(* ===== verification/Mempool.v ===== *)
(** * [subhost-mempool]

    The pending transaction pool of [crates/subhost-mempool/src/lib.rs]. The
    pool keeps a hash-indexed map of transactions and, per sender, a
    [BTreeMap] from nonce to hash. The invariant [pool_inv] makes the second map
    an exact index of the first, so that a pool is determined by its
    transactions ([pool_ext]); the operations are then specified by their effect
    on the transactions alone. *)

From Stdlib Require Import String.
From S2P Require Import Prelude Order Text Deps Bincode Core.

Record MempoolConfig := {
  max_pending : Z;
  max_per_sender : Z;
  min_gas_price : Z;
  max_tx_data_bytes : Z
}.
#[export] Instance MempoolConfig_eq_dec : EqDecision MempoolConfig.
Proof. solve_decision. Defined.
Definition mempool_config_default : MempoolConfig :=
  {| max_pending := 10000; max_per_sender := 64; min_gas_price := 1;
     max_tx_data_bytes := 128 * 1024 |}.

Inductive MempoolError :=
| Full
| GasPriceTooLow (provided min : Z)
| MempoolInvalidTransaction (message : string)
| SenderQueueFull (sender : Address)
| DataTooLarge (provided max : Z)
| InvalidConfig (message : string).

(** [impl Display for MempoolError] *)
Definition mempool_error_to_string `{!Hex} (e : MempoolError) : string :=
  match e with
  | Full => "transaction pool is full"
  | GasPriceTooLow provided min =>
      "gas price " +:+ fmt_dec provided +:+ " is below the minimum " +:+ fmt_dec min
  | MempoolInvalidTransaction message => "submitted transaction is invalid: " +:+ message
  | SenderQueueFull sender => "sender queue is full: " +:+ address_to_string sender
  | DataTooLarge provided max =>
      "transaction data is too large: " +:+ fmt_dec provided +:+ " bytes (max " +:+ fmt_dec max
      +:+ ")"
  | InvalidConfig message => "invalid mempool configuration: " +:+ message
  end.

Definition config_validate (c : MempoolConfig) : result MempoolError unit :=
  _ ← fail_if (max_pending c =? 0) (InvalidConfig "max_pending must be > 0");
  _ ← fail_if (max_per_sender c =? 0) (InvalidConfig "max_per_sender must be > 0");
  Ok ().

Record Admission := {
  adm_hash : Hash;
  adm_accepted : bool;
  adm_displaced : option Transaction
}.

Record Mempool := {
  mp_config : MempoolConfig;
  mp_txs : gmap Hash Transaction;
  mp_by_sender : gmap Address (gmap Z Hash)
}.
#[export] Instance Mempool_eq_dec : EqDecision Mempool.
Proof. solve_decision. Defined.

Definition try_new (config : MempoolConfig) : result MempoolError Mempool :=
  _ ← config_validate config;
  Ok {| mp_config := config; mp_txs := ∅; mp_by_sender := ∅ |}.
Definition mempool_new (config : MempoolConfig) : Mempool :=
  match try_new config with
  | Ok pool => pool
  | Err _ => {| mp_config := mempool_config_default; mp_txs := ∅; mp_by_sender := ∅ |}
  end.

Definition set_txs (f : gmap Hash Transaction → gmap Hash Transaction) (p : Mempool) : Mempool :=
  {| mp_config := mp_config p; mp_txs := f (mp_txs p); mp_by_sender := mp_by_sender p |}.
Definition set_by_sender (f : gmap Address (gmap Z Hash) → gmap Address (gmap Z Hash))
  (p : Mempool) : Mempool :=
  {| mp_config := mp_config p; mp_txs := mp_txs p; mp_by_sender := f (mp_by_sender p) |}.

(** [if let Some(nonces) = map.get_mut(&sender) { *nonces = f(nonces) }] *)
Definition get_mut {A : Type} (sender : Address) (f : A → A) (m : gmap Address A) : gmap Address A :=
  match m !! sender with Some v => <[sender := f v]> m | None => m end.
Definition remove_if_empty (sender : Address) (m : gmap Address (gmap Z Hash))
  : gmap Address (gmap Z Hash) :=
  if decide (m !! sender = Some ∅) then delete sender m else m.
Definition slot (p : Mempool) (sender : Address) (n : Z) : option Hash :=
  nonces ← mp_by_sender p !! sender; nonces !! n.
Definition sender_len (p : Mempool) (sender : Address) : Z :=
  from_option (λ nonces : gmap Z Hash, Z.of_nat (size nonces)) 0 (mp_by_sender p !! sender).

Definition mempool_len (p : Mempool) : Z := Z.of_nat (size (mp_txs p)).
Definition mempool_is_empty (p : Mempool) : bool := mempool_len p =? 0.
Definition sender_count (p : Mempool) : Z := Z.of_nat (size (mp_by_sender p)).
Definition mempool_get (p : Mempool) (h : Hash) : option Transaction := mp_txs p !! h.
Definition mempool_contains (p : Mempool) (h : Hash) : bool := bool_decide (is_Some (mp_txs p !! h)).
Definition get_by_sender_nonce (p : Mempool) (sender : Address) (n : Z)
  : option (Hash * Transaction) :=
  nonces ← mp_by_sender p !! sender;
  h ← nonces !! n;
  tx ← mp_txs p !! h;
  Some (h, tx).

Definition mempool_remove (h : Hash) (p : Mempool) : Mempool * bool :=
  match mp_txs p !! h with
  | None => (p, false)
  | Some tx =>
      (set_by_sender (λ m, remove_if_empty (tx_from tx) (get_mut (tx_from tx) (delete (tx_nonce tx)) m))
         (set_txs (delete h) p), true)
  end.

(** Cheapest first; among equals the highest nonce, then the smallest hash. *)
Definition victim_compare (left right : Hash * Transaction) : comparison :=
  then_with (then_with (tx_gas_price left.2 ?= tx_gas_price right.2)
                       (tx_nonce right.2 ?= tx_nonce left.2))
            (hash_compare left.1 right.1).
Definition victim_iter (entries : list (Hash * Transaction)) : option Hash :=
  fst <$> min_by victim_compare entries.
Definition evict_lowest_priority : ST Mempool MempoolError (option Transaction) :=
  p ← st_get;
  match victim_iter (map_to_list (mp_txs p)) with
  | Some h =>
      let transaction := mp_txs p !! h in
      _ ← st_modify (λ p, (mempool_remove h p).1);
      mret transaction
  | None => st_lift (Err Full)
  end.

(** The first half of [admit]: replace-by-fee. [inr] is the early return. *)
Definition replace_by_fee (tx : Transaction)
  : ST Mempool MempoolError (option Transaction + Admission) :=
  p ← st_get;
  match slot p (tx_from tx) (tx_nonce tx) with
  | None => mret (inl None)
  | Some existing_hash =>
      let existing_price := from_option tx_gas_price 0 (mp_txs p !! existing_hash) in
      if tx_gas_price tx <=? existing_price then
        mret (inr {| adm_hash := existing_hash; adm_accepted := false; adm_displaced := None |})
      else
        let displaced := mp_txs p !! existing_hash in
        _ ← st_modify (set_txs (delete existing_hash));
        _ ← st_modify (set_by_sender (get_mut (tx_from tx) (delete (tx_nonce tx))));
        mret (inl displaced)
  end.

Section admission.
Context `{!Blake3, !Serialize Transaction}.
(** Receipts with distinct block hashes, each matching some block, as many as
    there are blocks: they match the blocks one to one. *)
Lemma receipts_permutation blocks receipts :
  length blocks = length receipts → NoDup (map rcpt_block_hash receipts) →
  Forall (λ r, ∃ b, find_block blocks (rcpt_block_hash r) = Some b ∧ receipt_key r = block_key b)
    receipts →
  NoDup (map block_hash blocks) ∧ map receipt_key receipts ≡ₚ map block_key blocks.
Proof.
  intros Hlen Hnd Hall. rewrite Forall_forall in Hall.
  assert (map rcpt_block_hash receipts ≡ₚ map block_hash blocks) as Hperm.
  { apply submseteq_length_Permutation; [|by rewrite !length_map; lia].
    apply NoDup_submseteq; [done|]. intros h (r & -> & Hr)%list_elem_of_fmap.
    destruct (Hall r Hr) as (b & [Hb <-]%find_block_Some & _). by apply list_elem_of_fmap_2. }
  assert (NoDup (map block_hash blocks)) as Hndb by (by rewrite <-Hperm).
  split; [done|]. destruct blocks as [|b0 blocks0] eqn:Hbs.
  { destruct receipts; [done|]. simpl in Hlen. lia. }
  set (key_of := λ h, from_option block_key (block_key b0) (find_block blocks h)). rewrite <-Hbs in *.
  trans (map key_of (map rcpt_block_hash receipts)).
  - rewrite map_map. erewrite map_ext_in; [reflexivity|]. intros r Hr.
    rewrite <-list_elem_of_In in Hr. unfold key_of. by destruct (Hall r Hr) as (b & -> & ->).
  - rewrite Hperm, map_map. erewrite map_ext_in; [reflexivity|]. intros b Hb.
    rewrite <-list_elem_of_In in Hb. unfold key_of. by rewrite find_block_elem.
Qed.
Lemma root_check_Ok state blocks :
  root_check state blocks = Ok () ↔
  ∀ b, last blocks = Some b → root state = hdr_state_root (blk_header b).
Proof.
  unfold root_check. destruct (last blocks) as [b|]; [|naive_solver].
  rewrite fail_if_Ok, negb_false_iff, bool_decide_eq_true. naive_solver.
Qed.
(** Of a linked chain with its receipts only the state root is left to check. *)
Lemma validate_chain_linked chain_id blocks receipts state :
  chain_from chain_id 0 Hash_ZERO blocks → map receipt_key receipts ≡ₚ map block_key blocks →
  NoDup (map block_hash blocks) →
  validate_chain blocks receipts chain_id state = root_check state blocks.
Proof.
  intros Hchain Hperm Hnd. unfold validate_chain.
  assert (map rcpt_block_hash receipts ≡ₚ map block_hash blocks) as Hh.
  { apply (Permutation_map (λ k, k.1.1.1.1)) in Hperm. by rewrite !map_map in Hperm. }
  assert (validate_receipts blocks ∅ receipts = Ok ()) as Hrec.
  { apply (validate_receipts_Ok chain_id); [done|]. split; [by rewrite Hh|].
    apply Forall_forall. intros r Hr. split; [set_solver|].
    assert (receipt_key r ∈ map block_key blocks) as (b & Hb & Hin)%list_elem_of_fmap
      by (rewrite <-Hperm; by apply list_elem_of_fmap_2).
    exists b. split; [|done]. assert (rcpt_block_hash r = block_hash b) as ->
      by (by apply (f_equal (λ k, k.1.1.1.1)) in Hb). by apply find_block_elem. }
  apply Permutation_length in Hperm. rewrite !length_map in Hperm.
  rewrite (proj2 (validate_blocks_Ok _ _ _ _) Hchain). simpl. rewrite Hperm, Z.eqb_refl. simpl.
  by rewrite Hrec.
Qed.
Lemma validate_chain_Ok chain_id blocks receipts state :
  validate_chain blocks receipts chain_id state = Ok () ↔ ledger_valid chain_id blocks receipts state.
Proof.
  split.
  - unfold validate_chain. rewrite bind_Ok. setoid_rewrite guard_Ok. setoid_rewrite bind_Ok.
    setoid_rewrite root_check_Ok.
    intros ([] & Hblocks%validate_blocks_Ok & Hlen & [] & Hrec & Hroot).
    apply (validate_receipts_Ok chain_id) in Hrec as [Hnd Hall]; [|done].
    apply negb_false_iff, Z.eqb_eq in Hlen.
    destruct (receipts_permutation blocks receipts) as [Hndb Hperm]; [lia|done| |by split].
    eapply Forall_impl; [exact Hall|]. by intros r [_ ?].
  - intros [Hchain Hperm Hnd Hroot]. rewrite validate_chain_linked by done. by apply root_check_Ok.
Qed.

(** ** Loading and persisting *)

(** The values the on-disk types can hold: the domain of the bincode laws. *)
Context {snap_ok : LedgerSnapshot → Prop} {env_ok : LedgerEnvelope → Prop}.
Context `{!BincodeLaws LedgerSnapshot snap_ok, !BincodeLaws LedgerEnvelope env_ok}.

Definition envelope_of (snap : LedgerSnapshot) : LedgerEnvelope :=
  {| env_magic := LEDGER_MAGIC; env_version := LEDGER_FORMAT_VERSION;
     env_checksum := blake3 (bincode snap); env_payload := bincode snap |}.
Definition stored (snap : LedgerSnapshot) : File :=
  {| f_bytes := encode_ledger snap; f_synced := true |}.
Definition storable (snap : LedgerSnapshot) : Prop :=
  snap_ok snap ∧ env_ok (envelope_of snap) ∧
  Z.of_nat (length (encode_ledger snap)) ≤ MAX_LEDGER_BYTES.

Lemma load_stored store dir snap d :
  ls_dir store = Some dir → storable snap → f_bytes <$> d_target d = Some (encode_ledger snap) →
  load store None None d = restore store snap.
Proof.
  intros Hdir (Hsnap & Henv & Hlen) Ht. unfold load. rewrite Hdir.
  destruct (d_target d) as [f|]; [|done]. simpl in Ht. injection Ht as ->.
  simpl. rewrite (proj2 (Z.ltb_ge _ _)) by lia. simpl.
  change (encode_ledger snap) with (bincode (envelope_of snap)).
  rewrite (bincode_de_ser (envelope_of snap)) by done. simpl.
  rewrite !bool_decide_true by done. simpl.
  by rewrite (bincode_de_ser snap).
Qed.
Lemma restore_Ok store snap l :
  restore store snap = Ok l ↔
  ldg_chain_id snap = ls_chain_id store ∧ snap_chain_id (ldg_state snap) = ls_chain_id store ∧
  from_snapshot (ldg_state snap) = Ok (rst_state l) ∧
  rst_blocks l = ldg_blocks snap ∧ rst_receipts l = ldg_receipts snap ∧
  ledger_valid (ls_chain_id store) (rst_blocks l) (rst_receipts l) (rst_state l).
Proof.
  unfold restore, chain_check. rewrite guard_Ok, orb_false_iff, !negb_false_iff, !Z.eqb_eq.
  rewrite map_err_bind_Ok. setoid_rewrite bind_Ok. split.
  - intros ([? ?] & st & Hst & [] & Hv%validate_chain_Ok & [= <-]). by split_and!.
  - intros (? & ? & Hst & Hb & Hr & Hv). split; [done|]. exists (rst_state l). split; [done|].
    exists (). rewrite <-Hb, <-Hr. split; [by apply validate_chain_Ok|]. by destruct l.
Qed.
Lemma persist_run store dir io snap d :
  ls_dir store = Some dir →
  persist store io snap d =
    match chain_check store snap with
    | Err e => (d, Err e)
    | Ok _ =>
        match io CreateDirAll with
        | Some e => (drop_temp d, Err (Io dir e))
        | None =>
            if MAX_LEDGER_BYTES <? Z.of_nat (length (encode_ledger snap))
            then (d, Err (TooLarge (Z.of_nat (length (encode_ledger snap))) MAX_LEDGER_BYTES))
            else run_ops io (op_path dir) (persist_ops (encode_ledger snap)) d
        end
    end.
Proof.
  intros Hdir. unfold persist. rewrite Hdir. run_unfold. destruct (chain_check store snap); [|done].
  simpl. destruct (io CreateDirAll); [done|]. by destruct (_ <? _).
Qed.

(** What a validated load guarantees about the file it read. *)
Lemma load_Ok store dir io_meta io_read d f l :
  ls_dir store = Some dir → d_target d = Some f → load store io_meta io_read d = Ok l →
  ∃ env snap, bincode_de (f_bytes f) = Ok env ∧ env_magic env = LEDGER_MAGIC ∧
    env_version env = LEDGER_FORMAT_VERSION ∧ blake3 (env_payload env) = env_checksum env ∧
    bincode_de (env_payload env) = Ok snap ∧ restore store snap = Ok l.
Proof.
  intros Hdir Ht. unfold load. rewrite Hdir, Ht. rewrite bind_Ok. intros ([] & _ & Hl).
  apply guard_Ok in Hl as [_ Hl]. apply bind_Ok in Hl as ([] & _ & Hl).
  apply map_err_bind_Ok in Hl as (env & Henv & Hl). rewrite !guard_Ok in Hl.
  destruct Hl as (Hm & Hv & Hc & Hl). apply map_err_bind_Ok in Hl as (snap & Hsnap & Hl).
  exists env, snap. bool_hyps. by split_and!.
Qed.
End storage.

────────────────────────────────────────

The exact lines of the material above starting at the one that contains "match victim_iter (map_to_list" and ending at the one that contains "Definition replace_by_fee (tx : Transaction)" are what to retype; leave out everything else.

Solution for this problem:
  match victim_iter (map_to_list (mp_txs p)) with
  | Some h =>
      let transaction := mp_txs p !! h in
      _ ← st_modify (λ p, (mempool_remove h p).1);
      mret transaction
  | None => st_lift (Err Full)
  end.

(** The first half of [admit]: replace-by-fee. [inr] is the early return. *)
Definition replace_by_fee (tx : Transaction)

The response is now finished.